(* ===== verification/SchedMutex.v ===== *)
(** * The mutex API implements its specification

    The wait queues threaded through [next_wait] are FIFO lists, and every
    operation of [mutex.c] takes a represented state to the one its
    specification gives. *)

From Stdlib Require Import ZArith Lia.
From stdpp Require Import base list numbers option sets relations.
From S2P Require Import Prelude Buffers CState Frame Coroutine Mutex SchedRep SchedRun SchedSpec SchedOps.

(** ** What the wait queue code leaves alone *)

Definition clear_wait (c : wt_co) : wt_co := c <| co_next_wait := None |>.
Definition erase_wait (s : sched) : sched :=
  s <| g_co_table := clear_wait <$> g_co_table s |> <| sc_mutexes := [] |>.

Lemma erase_wait_put p c v s :
  co_at p s = Some c → p ≠ CoBootstrap → erase_wait (co_put p (c <| co_next_wait := v |>) s) = erase_wait s.
Proof.
  destruct p as [|i]; [done|]. simpl. intros Hi _. unfold erase_wait. cbv [set_field set_g_co_table set_sc_mutexes].
  cbn. f_equal. rewrite list_fmap_insert. apply list_insert_id. rewrite list_lookup_fmap, Hi. by destruct c.
Qed.
Lemma erase_wait_mutex m x s : erase_wait (mutex_put m x s) = erase_wait s.
Proof. done. Qed.
Lemma erase_wait_lookup s s' i c :
  erase_wait s' = erase_wait s → g_co_table s !! i = Some c →
  ∃ c', g_co_table s' !! i = Some c' ∧ clear_wait c' = clear_wait c.
Proof.
  intros [= Ht _ _ _ _ _ _ _ _] Hi. assert ((clear_wait <$> g_co_table s') !! i = Some (clear_wait c)) as E.
  { by rewrite Ht, list_lookup_fmap, Hi. }
  rewrite list_lookup_fmap in E. destruct (g_co_table s' !! i) as [c'|]; [|done].
  exists c'. split; [done|]. by apply (inj Some) in E.
Qed.
Lemma base_erase_wait s s' a : erase_wait s' = erase_wait s → base_rep s a → base_rep s' a.
Proof.
  intros He [Ht Hc Hr Hk Hf Hb Hcur Hp]. pose proof He as [= Et Eb Ecur _ _ _ Ecount Emem Ep].
  assert (length (g_co_table s') = length (g_co_table s)) as El.
  { apply (f_equal length) in Et. by rewrite !length_fmap in Et. }
  constructor; try congruence.
  - intros i k Hi. destruct (Hk i k Hi) as (c & Hci & [R1 R2 R3 R4 R5]).
    destruct (erase_wait_lookup s s' i c He Hci) as (c' & Hc' & E). exists c'. split; [done|].
    pose proof E as [= _ E1 E4 _ _ E2 _ _ _ _ E3 _]. constructor; congruence.
  - intros i c' Hi Hc'. destruct (erase_wait_lookup s' s i c' (eq_sym He) Hc') as (c & Hci & E).
    pose proof E as [= _ _ _ _ _ _ _ _ _ _ E3 _]. rewrite <-E3. by eapply Hf.
Qed.
Lemma run_next_erase_wait s s' p : erase_wait s' = erase_wait s → run_next s' p = run_next s p.
Proof.
  intros He. pose proof He as [= _ Eb _ _ _ _ _ _ _]. unfold run_next. destruct p as [|i]; simpl; [by rewrite Eb|].
  destruct (g_co_table s !! i) as [c|] eqn:Hi.
  - destruct (erase_wait_lookup s s' i c He Hi) as (c' & -> & E). by pose proof E as [= _ _ _ _ _ _ _ En _ _ _ _].
  - destruct (g_co_table s' !! i) as [c'|] eqn:Hi'; [|done].
    destruct (erase_wait_lookup s' s i c' (eq_sym He) Hi') as (c & Hc & _). congruence.
Qed.

(** An operation on the wait queue of mutex [m]. *)
Lemma rep_mutex s s' a m x x' y y' :
  rep s a → awf a → a_mutex a m = Some x → sc_mutexes s !! m = Some y →
  erase_wait s' = erase_wait s → sc_mutexes s' = <[m := y']> (sc_mutexes s) → mutex_rep s' y' x' →
  (∀ q, waits a q → q ∉ a_waiters x → wait_next s' q = wait_next s q) →
  rep s' (a_put_mutex m x' a).
Proof.
  intros [Hb Hq Hm] W Hx Hy He Hms Hr Hw. constructor.
  - destruct (base_erase_wait s s' a He Hb). by constructor.
  - pose proof He as [= _ _ _ _ Eh Et _ _ _]. unfold run_rep. rewrite Eh, Et. eapply queue_ext; [|exact Hq].
    intros z _. by apply run_next_erase_wait.
  - simpl. rewrite Hms. apply Forall2_same_length_lookup in Hm as [Hlen Hm]. apply Forall2_same_length_lookup.
    split; [by rewrite !length_insert|]. intros j z z' Hz Hz'.
    apply list_lookup_insert_Some in Hz as [(<- & <- & ?)|[Hne Hz]].
    + rewrite list_lookup_insert_eq in Hz' by (rewrite <-Hlen; done). by simplify_eq.
    + rewrite list_lookup_insert_ne in Hz' by done. destruct (Hm j z z' Hz Hz') as [Hh Hqz]. split; [done|].
      eapply queue_ext; [|exact Hqz]. intros q Hqin. apply Hw; [by exists j, z'|]. intros Hqx.
      apply Hne. by eapply (aw_waiters a W m j x z' q).
Qed.

(** Reading a mutex. *)
Lemma mutex_lookup s a m x : rep s a → a_mutex a m = Some x → ∃ y, sc_mutexes s !! m = Some y ∧ mutex_rep s y x.
Proof.
  intros Hr Hx. pose proof (rp_mutexes s a Hr) as HF.
  destruct (Forall2_lookup_r _ _ _ _ _ HF Hx) as (y & ? & ?). eauto.
Qed.
Lemma waiters_slots s a m x : rep s a → awf a → a_mutex a m = Some x → slots s (a_waiters x).
Proof.
  intros Hr W Hx. apply (live_slots s a); [apply Hr|]. apply Forall_forall. intros p Hp.
  destruct (mutex_at a m x W Hx) as [M1 _ _ _]. auto.
Qed.
Lemma mutexes_co_put p c s : sc_mutexes (co_put p c s) = sc_mutexes s.
Proof. by destruct p. Qed.
Lemma co_at_mutex_put p m x s : co_at p (mutex_put m x s) = co_at p s.
Proof. by destruct p. Qed.
Lemma wait_next_mutex_put m x s q : wait_next (mutex_put m x s) q = wait_next s q.
Proof. unfold wait_next. by rewrite co_at_mutex_put. Qed.
Lemma mutex_put_lookup s m x x' : sc_mutexes s !! m = Some x → sc_mutexes (mutex_put m x' s) !! m = Some x'.
Proof. intros Hm. simpl. apply list_lookup_insert_eq. by eapply lookup_lt_Some. Qed.
Lemma mutexes_put_put s m x x' : sc_mutexes (mutex_put m x (mutex_put m x' s)) = <[m := x]> (sc_mutexes s).
Proof. simpl. apply list_insert_insert_eq. Qed.

(** Only the holder and the counters change. *)
Lemma rep_holder s a m x y y' h :
  rep s a → awf a → a_mutex a m = Some x → sc_mutexes s !! m = Some y → mutex_rep s y x →
  mx_holder y' = h → mx_wait_head y' = mx_wait_head y → mx_wait_tail y' = mx_wait_tail y →
  rep (mutex_put m y' s) (a_put_mutex m (x <| a_holder := h |>) a).
Proof.
  intros Hr W Hx Hy [Hh Hq] E1 E2 E3. eapply rep_mutex; [done..| |done].
  split; [done|]. rewrite E2, E3. done.
Qed.

(** ** Joining the queue *)

Lemma wait_enqueue_refines {R} s a m x p (E : R → sched → Prop) :
  rep s a → awf a → a_mutex a m = Some x → is_Some (a_co a p) → ¬ waits a p →
  wp (wait_enqueue m p) E (λ _ s', rep s' (a_put_mutex m (x <| a_waiters := a_waiters x ++ [p] |>) a)) s.
Proof.
  intros Hr W Hx [k Hk] Hw. destruct (mutex_lookup s a m x Hr Hx) as (y & Hy & Hh & Hq).
  destruct (live_slot s a p k (rp_base s a Hr) Hk) as (c & Hc & _ & _ & Hne).
  assert (p ∉ a_waiters x) as Hpx by (intros ?; apply Hw; by exists m, x).
  pose proof (queue_push _ _ _ _ p Hq Hpx) as Hpush. pose proof (waiters_slots s a m x Hr W Hx) as Hsl.
  apply wp_bind. eapply wp_mod_mutex; [done|]. set (y1 := count_contend y).
  apply wp_bind. eapply wp_mod_co; [by rewrite co_at_mutex_put|]. set (s2 := co_put p _ _).
  assert (sc_mutexes s2 !! m = Some y1) as Hy2.
  { subst s2. rewrite mutexes_co_put. by eapply mutex_put_lookup. }
  assert (∀ q, wait_next s2 q = link_upd (wait_next s) p None q) as Hn2.
  { intros q. subst s2. rewrite (wait_next_put p c) by by rewrite co_at_mutex_put.
    unfold link_upd. destruct (decide (q = p)); [done|]. apply wait_next_mutex_put. }
  assert (erase_wait s2 = erase_wait s) as He2.
  { subst s2. rewrite erase_wait_put; [done|by rewrite co_at_mutex_put|done]. }
  apply wp_bind. eapply wp_get_mutex; [done|].
  change (mx_wait_head y1) with (mx_wait_head y). change (mx_wait_tail y1) with (mx_wait_tail y).
  pose proof (queue_head _ _ _ _ Hq) as Hhd. pose proof (qr_tail _ _ _ _ Hq) as Htl.
  destruct (a_waiters x) as [|w ws] eqn:Hws.
  - rewrite Hhd. simpl head. cbv iota. eapply wp_mod_mutex; [done|]. rewrite Htl in Hpush. simpl in Hpush.
    eapply rep_mutex; [done|done|done|done|by rewrite erase_wait_mutex| | |].
    + simpl. subst s2. rewrite mutexes_co_put. apply mutexes_put_put.
    + split; [done|]. simpl. eapply queue_ext; [|exact Hpush]. intros q _.
      rewrite wait_next_mutex_put. apply Hn2.
    + intros q Hqw _. rewrite wait_next_mutex_put, Hn2. apply link_upd_ne. by intros ->.
  - rewrite Hhd. simpl head. cbv iota.
    destruct (mx_wait_tail y) as [t|] eqn:Ht; [|by symmetry in Htl; apply last_None in Htl].
    assert (t ∈ w :: ws) as Htin by (apply last_Some_elem_of; by rewrite <-Htl).
    destruct (slots_elem s _ t Hsl Htin) as (ct & Hct & _ & Htne). assert (t ≠ p) as Htp by (intros ->; done).
    assert (co_at t s2 = Some ct) as Hct2.
    { subst s2. rewrite co_at_put_ne by done. by rewrite co_at_mutex_put. }
    apply wp_bind. eapply wp_defined; [done|]. apply wp_bind. eapply wp_mod_co; [done|].
    eapply wp_mod_mutex; [by rewrite mutexes_co_put|]. set (s3 := co_put t _ s2).
    assert (∀ q, wait_next s3 q = link_upd (link_upd (wait_next s) p None) t (Some p) q) as Hn3.
    { intros q. subst s3. rewrite (wait_next_put t ct) by done. unfold link_upd at 1 2.
      destruct (decide (q = t)); [done|]. apply Hn2. }
    eapply rep_mutex; [done|done|done|done| | | |].
    + rewrite erase_wait_mutex. subst s3. by rewrite erase_wait_put.
    + simpl. subst s3 s2. rewrite !mutexes_co_put. apply mutexes_put_put.
    + split; [done|]. simpl. change (mx_wait_head y1) with (mx_wait_head y).
      eapply queue_ext; [|exact Hpush]. intros q _. rewrite wait_next_mutex_put. apply Hn3.
    + intros q Hqw Hqx. rewrite wait_next_mutex_put, Hn3. rewrite !link_upd_ne; [done| |].
      * by intros ->.
      * intros ->. by rewrite Hws in Hqx.
Qed.

(** ** Handing over *)

Lemma hand_over_refines `{CoArchSpec} {R} s a m x w ws (E : R → sched → Prop) :
  rep s a → awf a → a_mutex a m = Some x → a_waiters x = w :: ws →
  wp (hand_over m w) E (λ _ s', rep s' (a_pass_on m x a)) s.
Proof.
  intros Hr W Hx Hws. destruct (mutex_lookup s a m x Hr Hx) as (y & Hy & Hh & Hq). rewrite Hws in Hq.
  pose proof (awf_pass_on a m x W Hx) as W'. unfold a_pass_on in *. rewrite Hws in *.
  destruct (mutex_at a m x W Hx) as [M1 M2 M3 M4]. rewrite Hws in *.
  pose proof (waiters_slots s a m x Hr W Hx) as Hsl. rewrite Hws in Hsl.
  destruct (slots_elem s _ w Hsl) as (c & Hc & _ & Hne); [set_solver|].
  destruct (queue_pop _ _ _ _ _ Hq) as [Hhd Hpop]. rewrite (wait_next_at w c) in Hpop by done.
  apply wp_bind. eapply wp_get_co; [done|]. apply wp_bind. eapply wp_mod_mutex; [done|].
  set (y1 := y <| mx_wait_head := co_next_wait c |>). set (s1 := mutex_put m y1 s).
  assert (sc_mutexes s1 !! m = Some y1) as Hy1 by by eapply mutex_put_lookup.
  apply wp_bind. eapply wp_get_mutex; [done|]. apply wp_bind.
  set (y2 := y1 <| mx_wait_tail := (match co_next_wait c with Some _ => mx_wait_tail y | None => None end) |>).
  assert (wp (R := R) (when (bool_decide (mx_wait_head y1 = None)) (mod_mutex m (λ x, x <| mx_wait_tail := None |>))) E
    (λ _ s', ∃ s0, s' = mutex_put m y2 s0 ∧ (s0 = s1 ∨ s0 = s)) s1) as Hwhen.
  { apply wp_when; intros Eb.
    - apply bool_decide_eq_true in Eb. change (co_next_wait c = None) in Eb. eapply wp_mod_mutex; [done|].
      exists s1. split; [|by left]. subst y2. by rewrite Eb.
    - apply bool_decide_eq_false in Eb. change (co_next_wait c ≠ None) in Eb. exists s. split; [|by right].
      subst s1 y2. destruct (co_next_wait c) as [n|] eqn:En; [|done]. by f_equal. }
  eapply wp_mono; [exact Hwhen|done|]. intros [] s2 (s0 & -> & Hs0). clear Hwhen.
  set (s2 := mutex_put m y2 s0).
  assert (sc_mutexes s2 = <[m := y2]> (sc_mutexes s)) as Hms2.
  { destruct Hs0 as [->| ->]; [apply mutexes_put_put|done]. }
  assert (∀ q, co_at q s2 = co_at q s) as Hco2.
  { intros q. unfold s2. rewrite co_at_mutex_put. destruct Hs0 as [->| ->]; [apply co_at_mutex_put|done]. }
  assert (erase_wait s2 = erase_wait s) as He2 by by destruct Hs0 as [->| ->].
  apply wp_bind. eapply wp_mod_co; [by rewrite Hco2|]. set (s3 := co_put w _ s2).
  assert (sc_mutexes s3 !! m = Some y2) as Hy3.
  { subst s3. rewrite mutexes_co_put, Hms2. apply list_lookup_insert_eq. by eapply lookup_lt_Some. }
  apply wp_bind. eapply wp_mod_mutex; [done|]. apply wp_call. set (s4 := mutex_put m _ s3).
  set (x' := {| a_holder := Some w; a_waiters := ws |}).
  assert (∀ q, wait_next s4 q = link_upd (wait_next s) w None q) as Hn4.
  { intros q. subst s4 s3. rewrite wait_next_mutex_put, (wait_next_put w c) by by rewrite Hco2.
    unfold link_upd. destruct (decide (q = w)); [done|]. unfold wait_next. by rewrite Hco2. }
  assert (rep s4 (a_put_mutex m x' a)) as Hr4.
  { eapply rep_mutex; [done|done|done|done| | | |].
    - subst s4 s3. by rewrite erase_wait_mutex, erase_wait_put by (rewrite ?Hco2; done).
    - subst s4. simpl. subst s3. rewrite mutexes_co_put, Hms2. apply list_insert_insert_eq.
    - split; [done|]. eapply queue_ext; [|exact Hpop]. intros q _. apply Hn4.
    - intros q _ Hqx. rewrite Hn4. apply link_upd_ne. intros ->. rewrite Hws in Hqx. set_solver. }
  eapply wake_refines; [done| |].
  - apply (awf_put_mutex a m x); [done|done| |].
    + apply NoDup_cons in M4 as [Hw M4]. constructor; simpl; [|naive_solver|done|done].
      intros p [[= <-]|Hp]; apply M1; right; set_solver.
    + intros p Hp. left. rewrite Hws. by right.
  - assert (is_Some (a_co a w)) by (apply M1; right; set_solver). by destruct w.
Qed.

——————

Exercise details: Only certain lines are wanted. Please return exactly those from the top of the data through the line with "From stdpp Require".

Answer section:
(* ===== verification/SchedMutex.v ===== *)
(** * The mutex API implements its specification

    The wait queues threaded through [next_wait] are FIFO lists, and every
    operation of [mutex.c] takes a represented state to the one its
    specification gives. *)

From Stdlib Require Import ZArith Lia.
From stdpp Require Import base list numbers option sets relations.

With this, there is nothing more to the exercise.